Свободных мест нет. Я протискиваюсь вперед и, ухватившись рукой за поручень, что называется, повисаю.
— А, приятель! — вдруг слышу я.
Оглядываюсь. Парень в серой кепке обрадованно тянет мне руку. Я вспоминаю: это тот самый паренек, с которым мы год назад высадили из автобуса ушастика.
— Здорово!
— Здорово!
— Ты разве здесь работаешь, в нашем районе?
— Да.
— Смотри-ка! — удивляюсь я. — Как жизнь? В дружину не вступил?
— Вступил. — И он показывает на восьмиугольный значок дружинника.
— И я! Живешь где?
— На Бутырском.
— А я недалеко от Савеловского.
— Соседи!
Едем, рассказывая друг другу о заводских делах, о расценках и разрядах, о клубе и дружине. Не один раз я намереваюсь спросить его о Лиле, но сдерживаю себя: откуда ему знать — ездит, как и я, только и всего.
Проезжаем центр. Парень торопится пролезть вперед.
— Куда же ты? — спрашиваю.
— Жена должна тут меня ждать, — смущается он.
— Женат?
— Женился.
— Да, дела! Бывает же...
— Бывает...
Он поспешно выскакивает. И тотчас, как только выходит последний пассажир, в дверях появляется Лиля. Я сразу узнаю ее. Она в том же так знакомом мне малиновом берете на пышных с рыжинкой волосах. За ней входит паренек в серой кепке. В руках он держит сверток. «Ребенок», — догадываюсь я. Не сразу приходит в голову догадка, что Лиля — жена паренька. Но я понимаю это раньше, чем она садится и берет ребенка.
Где-то в недосягаемой дали улыбается, расплываясь и теряя очертания, лицо паренька. Он что-то говорит. Я понимаю лишь часть его слов:
— Помнишь ушастика? Как говорят, не было бы счастья, да несчастье помогло... Тогда мы и познакомились.
Я молчу. Я гляжу на Лилю.
Не знаю, как чувствует себя человек, у которого болят зубы. Сейчас я чувствую себя так, как будто зубы у меня заболели все разом.
Я смотрю на парня. Думаю тяжело: «Женился, будто взятку с нее взял». Я гляжу на подбородок парня с тупой ненавистью. Если ударю, парень упадет. Он может упасть на Лилю, на ребенка. «Кто же виноват? Я или он?»

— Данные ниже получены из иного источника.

Lemma grow_spec o s u : Inv s u → os_ok o s u →
  wp (grow o s) (λ _ s', kept s u s' ∧ free_file s' ≠ []) (λ _ s', kept s u s').
Proof.
  intros Hi [_ Ho]. unfold grow, get. unfold bind at 1.
  assert (Hf : (if fd s then ret tt else if o_tmpfile o || o_mkostemp o
     then modify (λ s, set_file true (o_pid o) (file_size s) (spill s) (slices s) (free_file s) (inherited s) s)
     else throw OutOfMemory) s = Exn (Error OutOfMemory) s ∨
    ∃ s1, (if fd s then ret tt else if o_tmpfile o || o_mkostemp o
     then modify (λ s, set_file true (o_pid o) (file_size s) (spill s) (slices s) (free_file s) (inherited s) s)
     else throw OutOfMemory) s = Ret tt s1 ∧ Inv s1 u ∧ fd s1 = true ∧ pmem s1 = pmem s ∧ ram s1 = ram s ∧ pool s1 = pool s ∧
      ∀ b, fresh s u b kSliceBytes → fresh s1 u b kSliceBytes).
  { destruct (fd s) eqn:E; [right; by exists s|]. case_if; [right|by left].
    eexists. split; [done|]. by split; [apply open_file_inv|]. }
  destruct Hf as [E|(s1 & E & Hi1 & Hfd & Hm & Hr & Hp & Hfr)].
  { rewrite (bind_Exn _ _ _ _ _ E). by split_and!. }
  rewrite (bind_Ret _ _ _ _ _ E).
  assert (Hk : kept s u s1) by (split_and!; [done| |done|done]; by rewrite Hm).
  case_if; [done|]. destruct (o_mmap_slice o) as [base|] eqn:Eb; [|done].
  destruct (new_slice_spec s1 u base Hi1 Hfd (Hfr base (Ho base eq_refl))) as [Hi2 Hs].
  unfold zero_range, modify, bind. cbn [wp]. rewrite Hm in Hs. split; [by split_and!|].
  cbn [set_file free_file]. unfold slice_chunks. rewrite seqZ_cons by done. done.
Qed.

(** A free chunk of the file is taken. *)
Lemma take_file s u c rest : Inv s u → free_file s = c :: rest →
  Inv (set_file (fd s) (owner s) (file_size s) (spill s + kChunkSize) (slices s) rest (inherited s) s) (add_file c u) ∧
  zero_chunk (pmem s) c.
Proof.
  intros [] E. rewrite E in *. apply Forall_cons in iv_file_zero0 as [Hc Hz]. split; [|done].
  assert (Hall : all_chunks (set_file (fd s) (owner s) (file_size s) (spill s + kChunkSize) (slices s) rest (inherited s) s) (add_file c u)
    ≡ₚ all_chunks s u).
  { unfold all_chunks, heap_all. rewrite E. cbn. unfold releasing, heap_idle, arena_rest. cbn. solve_Permutation. }
  constructor; try done.
  - by rewrite Hall.
  - cbn [set_file spill]. rewrite iv_spill0. cbn [add_file file_out length]. lia.
  - cbn. rewrite Forall_app, Forall_cons in iv_file0. rewrite Forall_cons, Forall_app. tauto.
Qed.

Lemma acquire_file_spec o s u : Inv s u → os_ok o s u →
  wp (acquire_file o s)
    (λ c s', Inv s' (add_file c u) ∧ zero_chunk (pmem s') c ∧ same_chunks (held u) (pmem s) (pmem s') ∧ ram s' = ram s ∧ pool s' = pool s)
    (λ _ s', kept s u s').
Proof.
  intros Hi Ho. unfold acquire_file, get. unfold bind at 1. apply wp_bind.
  assert (Hg : wp (match free_file s with [] => grow o | _ => ret tt end s)
    (λ _ s', kept s u s' ∧ free_file s' ≠ []) (λ _ s', kept s u s')).
  { destruct (free_file s) eqn:E.
    - eapply wp_mono; [by apply grow_spec|done|done].
    - cbn. rewrite E. by split_and!. }
  eapply wp_mono; [apply Hg| |done]. intros [] s1 [(Hi1 & Hs & Hr & Hp) Hne]. unfold bind at 1.
  destruct (free_file s1) as [|c rest] eqn:E; [done|]. case_if; [by split_and!|].
  destruct (take_file s1 u c rest Hi1 E) as [Hi2 Hz]. unfold modify, bind, ret. cbn [wp]. by split_and!.
Qed.

Lemma took_heap s c u : Inv s (add_heap c u) → took s c u = add_heap c u.
Proof.
  intros []. unfold heap_all in iv_heap0. cbn in iv_heap0. apply Forall_cons in iv_heap0 as [[Hc _] _].
  unfold took, file_offset. by rewrite in_slices_clear.
Qed.
Lemma bases_spread s u : Inv s u → spread (slices s) ∧ spread (inherited s).
Proof. intros Hi. split; intros b b' Hb Hb'; apply (iv_bases _ _ Hi); (by left) || by right. Qed.
Lemma took_file s c u : Inv s (add_file c u) → took s c u = add_file c u.
Proof.
  intros Hi. destruct (bases_spread _ _ Hi) as [Hs _]. pose proof (iv_file _ _ Hi) as Hf. cbn in Hf. apply Forall_cons in Hf as [Hf _].
  unfold took, file_offset. by destruct (in_slices_range _ _ Hs Hf) as [? ->].
Qed.

(** ** acquire *)

Definition acquired (o : Os) (s : State) (u : Users) (c : Z) (s' : State) : Prop :=
  Inv s' (took s' c (adopted o s u)) ∧ zero_chunk (pmem s') c ∧ same_chunks (held u) (pmem s) (pmem s').
Definition refused (o : Os) (s : State) (u : Users) (s' : State) : Prop :=
  Inv s' (adopted o s u) ∧ same_chunks (held u) (pmem s) (pmem s') ∧ ram s' = ram s.

Lemma pool_shift_guard s s1 s' : pool s1 = pool s ∨ pool s1 = [] → ram s1 = ram s → pool_shift s1 s' → pool_shift s s'.
Proof.
  intros [Hp|Hp] Hr; unfold pool_shift; rewrite Hp, Hr; [done|]. intros [?|[[? _]|(c & ? & _)]]; [by left|by left|done].
Qed.

Lemma same_held o s u l m1 m2 : same_chunks (held (adopted o s u)) m1 m2 → (∀ a, m1 a = l a) → same_chunks (held u) l m2.
Proof.
  intros H Hm p i Hp Hi. rewrite <- Hm. apply H; [|done]. unfold held in *.
  by rewrite adopted_in_use, adopted_releasing.
Qed.

Lemma acquire_spec o s u : Inv s u → os_ok o s u →
  wp (acquire o s)
    (λ c s', acquired o s u c s' ∧ pool_shift s s' ∧ (configured s = true → spill_dir (config s) ≠ ""%string →
       ram s' = ram s ∨ ram s' ≤ ram_limit_bytes (config s)))
    (λ _ s', refused o s u s' ∧ pool_shift s s').
Proof.
  intros Hi Ho. unfold acquire. apply wp_bind. eapply wp_mono; [by apply choose_spill_spec| |].
  - intros sp s1 [[Hi1 Ho1 Hm Hr Hp Hc] Hh]. pose proof (λ s', pool_shift_guard s s1 s' Hp Hr) as Hps. destruct sp.
    + eapply wp_mono; [apply (acquire_file_spec o s1 (adopted o s u)); auto| |].
      * intros c s' (Hi2 & Hz & Hs & Hr2 & Hp2). unfold acquired. rewrite took_file by done.
        split_and!; [done|done|by eapply same_held|apply Hps; by right; left|]. intros. left. congruence.
      * intros e s' (Hi2 & Hs & Hr2 & Hp2). unfold refused. split_and!; [done|by eapply same_held|congruence|apply Hps; by right; left].
    + eapply wp_mono; [apply (acquire_heap_spec o s1 (adopted o s u)); auto| |].
      * intros c s' (Hi2 & Hz & Hs & Hr2 & Hp2). unfold acquired. rewrite took_heap by done.
        split_and!; [done|done|by eapply same_held|by apply Hps|]. intros Hcd Hd. right.
        destruct (Hh eq_refl) as [E|Hle]; rewrite Hc in * by done; [done|lia].
      * intros e s' (Hi2 & Hs & Hr2 & Hp2). unfold refused. split_and!; [done|by eapply same_held|congruence|by apply Hps].
  - intros e s1 []. unfold refused. split_and!; [done| |done|].
    + intros p i _ _. done.
    + apply (pool_shift_guard s s1); [done..|]. by right; left.
Qed.

(** ** Giving a chunk back *)

(** A holder gives up a chunk. *)
Inductive gives_up (c : Z) (u : Users) : Users → Prop :=
  | up_heap rest : heap_out u ≡ₚ c :: rest →
      gives_up c u (mkUsers rest (file_out u) (parent_out u) (clearing u) (cleared u) (leaving u))
  | up_file rest : file_out u ≡ₚ c :: rest →
      gives_up c u (mkUsers (heap_out u) rest (parent_out u) (clearing u) (cleared u) (leaving u))
  | up_parent rest : parent_out u ≡ₚ c :: rest →
      gives_up c u (mkUsers (heap_out u) (file_out u) rest (clearing u) (cleared u) (leaving u)).

(** Where release leaves the chunk. *)
Definition after (n : next) (c d : Z) (u : Users) : Users :=
  match n with
  | Done => u
  | Clear => mkUsers (heap_out u) (file_out u) (parent_out u) ((c, d) :: clearing u) (cleared u) (leaving u)
  | GiveBack => mkUsers (heap_out u) (file_out u) (parent_out u) (clearing u) (cleared u) (c :: leaving u)
  end.

Lemma gives_up_adopted o s c u u' : gives_up c u u' → gives_up c (adopted o s u) (adopted o s u').
Proof.
  intros Hg. unfold adopted. case_if; [|done]. destruct Hg as [rest H|rest H|rest H]; cbn.
  - by apply (up_heap c (mkUsers _ _ _ _ _ _)).
  - apply (up_parent c (mkUsers _ _ _ _ _ _)). cbn. by rewrite H.
  - apply (up_parent c (mkUsers _ _ _ _ _ _)). cbn. rewrite H. by rewrite Permutation_middle.
Qed.

Lemma file_clear_inherited s u p : Inv s u → in_range (slices s) p → clear_of (inherited s) p.
Proof.
  intros Hi (b & Hb & Hle & Hp) b' Hb'. destruct (iv_bases _ _ Hi b b' (or_introl Hb) (or_intror Hb')) as [->|[|]]; [|lia|lia].
  destruct Hb as [x Hx], Hb' as [y Hy]. by destruct (proj1 (map_disjoint_spec _ _) (iv_both _ _ Hi) b' x y).
Qed.

Lemma leave_heap s u c rest d : Inv s u → heap_out u ≡ₚ c :: rest → chunk_tail_zero (pmem s) (c, d) →
  let u' := mkUsers rest (file_out u) (parent_out u) (clearing u) (cleared u) (leaving u) in
  let s' := set_ram (ram s - kChunkSize) s in
  Inv s' (after GiveBack c d u') ∧ Inv (set_pending (pool_pending s' + 1) s') (after Clear c d u').
Proof.
  intros [] E Hd u' s'.
  assert (H1 : heap_all s' (after GiveBack c d u') ≡ₚ heap_all s u).
  { unfold heap_all, releasing. cbn. rewrite E. unfold heap_idle, arena_rest. cbn. solve_Permutation. }
  assert (H2 : heap_all (set_pending (pool_pending s' + 1) s') (after Clear c d u') ≡ₚ heap_all s u).
  { unfold heap_all, releasing. cbn. rewrite E. unfold heap_idle, arena_rest. cbn. solve_Permutation. }
  pose proof (Permutation_length E) as El. cbn in El.
  split; constructor; try done.
  - unfold all_chunks. by rewrite H1.
  - cbn [s' set_ram ram after heap_out u']. lia.
  - by rewrite H1.
  - unfold all_chunks. by rewrite H2.
  - cbn. by apply Forall_cons.
  - cbn [s' set_pending set_ram ram after heap_out u']. lia.
  - cbn [s' set_pending set_ram pool_pending after clearing cleared u' length]. lia.
  - by rewrite H2.
Qed.

Lemma leave_file s u c rest : Inv s u → file_out u ≡ₚ c :: rest →
  Inv (set_file (fd s) (owner s) (file_size s) (spill s - kChunkSize) (slices s) (c :: free_file s) (inherited s)
        (set_pmem (blit (pmem s) c (λ _, 0) kChunkSize) s))
    (mkUsers (heap_out u) rest (parent_out u) (clearing u) (cleared u) (leaving u)).
Proof.
  intros Hi E. destruct (Inv_zero_range s u c kChunkSize Hi). pose proof (Permutation_length E) as El. cbn in El.
  constructor; try done.
  - eapply all_apart_perm; [|apply iv_apart0]. unfold all_chunks, heap_all, releasing, heap_idle, arena_rest. cbn.
    rewrite E. solve_Permutation.
  - cbn. apply Forall_cons. split; [apply blit_zero|done].
  - cbn [set_file spill file_out]. cbn in iv_spill0. lia.
  - cbn. cbn in iv_file0. rewrite E in iv_file0. cbn in iv_file0. rewrite Forall_cons, Forall_app in iv_file0.
    rewrite Forall_app, Forall_cons. tauto.
Qed.

Lemma leave_parent s u c rest : Inv s u → parent_out u ≡ₚ c :: rest →
  Inv s (mkUsers (heap_out u) (file_out u) rest (clearing u) (cleared u) (leaving u)).
Proof.
  intros [] E. constructor; try done.
  - eapply all_apart_sub; [|apply iv_apart0]. unfold all_chunks, heap_all, releasing. cbn. rewrite E. solve_submseteq.
  - cbn. rewrite E in iv_parent0. by apply Forall_cons in iv_parent0 as [_ ?].
Qed.

(** The chunk a holder gave up is apart from the ones still held. *)
Lemma gives_up_apart s c u u' : Inv s u → gives_up c u u' → ∀ p, p ∈ held u' → apart c p.
Proof.
  intros Hi Hg p Hp. assert (Ha : all_apart (c :: held u')).
  { eapply all_apart_sub; [|apply (iv_apart _ _ Hi)]. etrans; [|apply held_all].
    unfold held, in_use, releasing. destruct Hg as [rest E|rest E|rest E]; cbn; rewrite E; solve_submseteq. }
  destruct Ha as [Ha _]. rewrite Forall_forall in Ha. by apply Ha.
Qed.

Lemma release_begin_spec o s u u' c d : Inv s u → gives_up c u u' → chunk_tail_zero (pmem s) (c, d) →
  ∃ n s', release_begin o c s = Ret n s' ∧ Inv s' (after n c d (adopted o s u')) ∧
    same_chunks (held u') (pmem s) (pmem s') ∧ config s' = config s ∧ pool s' = pool s ∧ ram s' ≤ ram s.
Proof.
  intros Hi Hg Hd. unfold release_begin.
  destruct (adopt_spec o s u Hi) as (s1 & E1 & Hi1 & _ & _ & Hm & Hc & _ & Hr & Hp). rewrite (bind_Ret _ _ _ _ _ E1).
  apply (gives_up_adopted o s) in Hg as Hg1. pose proof (gives_up_apart _ _ _ _ Hi Hg) as Hap.
  rewrite <- Hm in Hd |- *. rewrite <- Hc, <- Hr, <- Hp. clear Hm Hc Hr Hp Hi E1.
  set (u1 := adopted o s u) in *. set (u1' := adopted o s u') in *. unfold get. unfold bind at 1.
  destruct Hg1 as [rest E|rest E|rest E].
  - pose proof (iv_heap _ _ Hi1) as Hh. unfold heap_all in Hh. rewrite E in Hh. cbn in Hh. apply Forall_cons in Hh as [[H1 H2] _].
    rewrite (in_slices_clear (inherited s1)) by done. unfold file_offset. rewrite (in_slices_clear (slices s1)) by done.
    replace (if fd s1 then None else None) with (@None Z) by by destruct (fd s1).
    destruct (leave_heap s1 u1 c rest d Hi1 E Hd) as [Hgb Hcl]. unfold modify, bind, get, ret.
    case_if; do 2 eexists; (split; [done|]); split_and!; try done; cbn [set_pending set_ram ram]; unfold kChunkSize; lia.
  - pose proof (iv_file _ _ Hi1) as Hf. rewrite E in Hf. cbn in Hf. apply Forall_cons in Hf as [Hf _].
    rewrite (in_slices_clear (inherited s1)) by by eapply file_clear_inherited.
    destruct (in_slices_range _ _ (proj1 (bases_spread _ _ Hi1)) Hf) as [off Eo].
    assert (Hfd : fd s1 = true).
    { destruct (fd s1) eqn:Efd; [done|]. rewrite (iv_closed _ _ Hi1 Efd) in Hf. destruct Hf as (b & [? Hb] & _). by rewrite lookup_empty in Hb. }
    rewrite Hfd. unfold file_offset. rewrite Eo. unfold zero_range, modify, bind, ret.
    do 2 eexists. split; [done|]. split; [by apply (leave_file s1 u1)|]. split_and!; try done.
    apply same_blit. intros p Hp. destruct (Hap p Hp); auto.
  - pose proof (iv_parent _ _ Hi1) as Hf. rewrite E in Hf. apply Forall_cons in Hf as [Hf _].
    destruct (in_slices_range _ _ (proj2 (bases_spread _ _ Hi1)) Hf) as [off ->]. do 2 eexists. split; [done|].
    split; [by apply (leave_parent s1 u1 c)|done].
Qed.

(** ** The phases of a release *)

Lemma clear_phase s u c d rest : Inv s u → clearing u ≡ₚ (c, d) :: rest →
  let u' := mkUsers (heap_out u) (file_out u) (parent_out u) rest (c :: cleared u) (leaving u) in
  Inv (set_pmem (blit (pmem s) c (λ _, 0) (Z.min d kChunkSize)) s) u'.
Proof.
  intros Hi E u'. destruct (Inv_zero_range s u c (Z.min d kChunkSize) Hi). pose proof (iv_promise _ _ Hi) as Hpr.
  rewrite E in iv_promise0, Hpr. pose proof (Permutation_length E) as El. cbn in El. apply Forall_cons in iv_promise0 as [_ ?].
  apply Forall_cons in Hpr as [Hd _].
  assert (Hh : ∀ s', heap_all s' u' ≡ₚ heap_all s' u).
  { intros s'. unfold heap_all, releasing. cbn. rewrite E. cbn. solve_Permutation. }
  constructor; try done.
  - unfold all_chunks. by rewrite Hh.
  - cbn. apply Forall_cons. split; [|done]. intros i Hi'. unfold blit. bool_cases; try done. by apply Hd; cbn; lia.
  - cbn [u' clearing cleared length]. cbn in iv_pending0. cbn [set_pmem pool_pending]. lia.
  - by rewrite Hh.
Qed.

Я вижу, как Лиля улыбается ему. Застенчиво и преданно. Она любит его.
Я встаю.
— Пока!
— Но ведь далеко до Савеловского!
— Мне надо здесь. Счастливо!
Я гляжу на Лилю. Мне кажется, что она узнает меня.
За моей спиной с треском захлопывается дверь, разделив нас. У меня такое ощущение, будто автобус стоит на месте, а тротуар вместе со мной плывет в обратную сторону.